▶ [What you should do] Lines from the beginning of the data through the line containing "do 2 f_equal. lia." are to be copied exactly, with no other line included.

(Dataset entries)
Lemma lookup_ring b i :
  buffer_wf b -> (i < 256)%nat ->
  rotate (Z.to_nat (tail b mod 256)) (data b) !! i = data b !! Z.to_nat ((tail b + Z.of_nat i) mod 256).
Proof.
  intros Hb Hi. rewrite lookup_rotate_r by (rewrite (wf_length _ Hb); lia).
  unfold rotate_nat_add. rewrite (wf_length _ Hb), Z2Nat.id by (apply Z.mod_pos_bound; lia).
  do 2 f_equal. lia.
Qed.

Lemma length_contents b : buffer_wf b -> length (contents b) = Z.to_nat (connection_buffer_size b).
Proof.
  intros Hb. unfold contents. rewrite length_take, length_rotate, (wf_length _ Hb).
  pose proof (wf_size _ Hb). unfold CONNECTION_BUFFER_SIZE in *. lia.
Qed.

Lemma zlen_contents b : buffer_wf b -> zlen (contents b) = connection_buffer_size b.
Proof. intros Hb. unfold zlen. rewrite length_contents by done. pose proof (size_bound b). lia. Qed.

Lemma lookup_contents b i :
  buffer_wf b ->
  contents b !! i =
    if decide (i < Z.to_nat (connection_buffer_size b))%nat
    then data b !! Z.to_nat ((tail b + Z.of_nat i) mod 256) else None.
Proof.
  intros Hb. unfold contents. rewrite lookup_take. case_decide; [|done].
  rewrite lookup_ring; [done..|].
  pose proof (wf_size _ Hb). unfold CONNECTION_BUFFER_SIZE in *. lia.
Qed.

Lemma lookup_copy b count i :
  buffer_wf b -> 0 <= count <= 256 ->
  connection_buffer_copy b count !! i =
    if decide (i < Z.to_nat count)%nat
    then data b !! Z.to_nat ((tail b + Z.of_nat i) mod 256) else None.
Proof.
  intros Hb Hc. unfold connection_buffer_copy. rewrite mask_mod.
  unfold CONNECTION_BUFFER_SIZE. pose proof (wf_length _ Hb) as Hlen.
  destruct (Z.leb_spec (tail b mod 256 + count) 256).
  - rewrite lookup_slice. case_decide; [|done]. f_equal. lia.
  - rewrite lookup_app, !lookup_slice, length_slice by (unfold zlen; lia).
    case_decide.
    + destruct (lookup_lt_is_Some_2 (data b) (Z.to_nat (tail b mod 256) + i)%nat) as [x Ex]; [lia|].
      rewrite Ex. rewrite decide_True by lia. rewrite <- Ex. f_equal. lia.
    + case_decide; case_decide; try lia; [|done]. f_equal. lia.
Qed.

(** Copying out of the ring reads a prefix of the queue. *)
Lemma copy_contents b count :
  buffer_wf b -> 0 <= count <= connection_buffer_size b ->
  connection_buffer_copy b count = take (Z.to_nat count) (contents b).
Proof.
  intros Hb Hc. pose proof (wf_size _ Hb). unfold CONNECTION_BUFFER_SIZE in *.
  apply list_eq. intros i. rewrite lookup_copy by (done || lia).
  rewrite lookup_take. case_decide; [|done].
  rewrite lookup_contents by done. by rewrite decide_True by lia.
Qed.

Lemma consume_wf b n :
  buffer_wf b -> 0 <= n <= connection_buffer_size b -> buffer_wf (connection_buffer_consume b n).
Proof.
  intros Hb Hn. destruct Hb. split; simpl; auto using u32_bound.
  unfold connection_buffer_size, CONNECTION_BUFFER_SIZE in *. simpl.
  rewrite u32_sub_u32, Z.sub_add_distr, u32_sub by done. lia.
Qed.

▶ [Result]
Lemma lookup_ring b i :
  buffer_wf b -> (i < 256)%nat ->
  rotate (Z.to_nat (tail b mod 256)) (data b) !! i = data b !! Z.to_nat ((tail b + Z.of_nat i) mod 256).
Proof.
  intros Hb Hi. rewrite lookup_rotate_r by (rewrite (wf_length _ Hb); lia).
  unfold rotate_nat_add. rewrite (wf_length _ Hb), Z2Nat.id by (apply Z.mod_pos_bound; lia).
  do 2 f_equal. lia.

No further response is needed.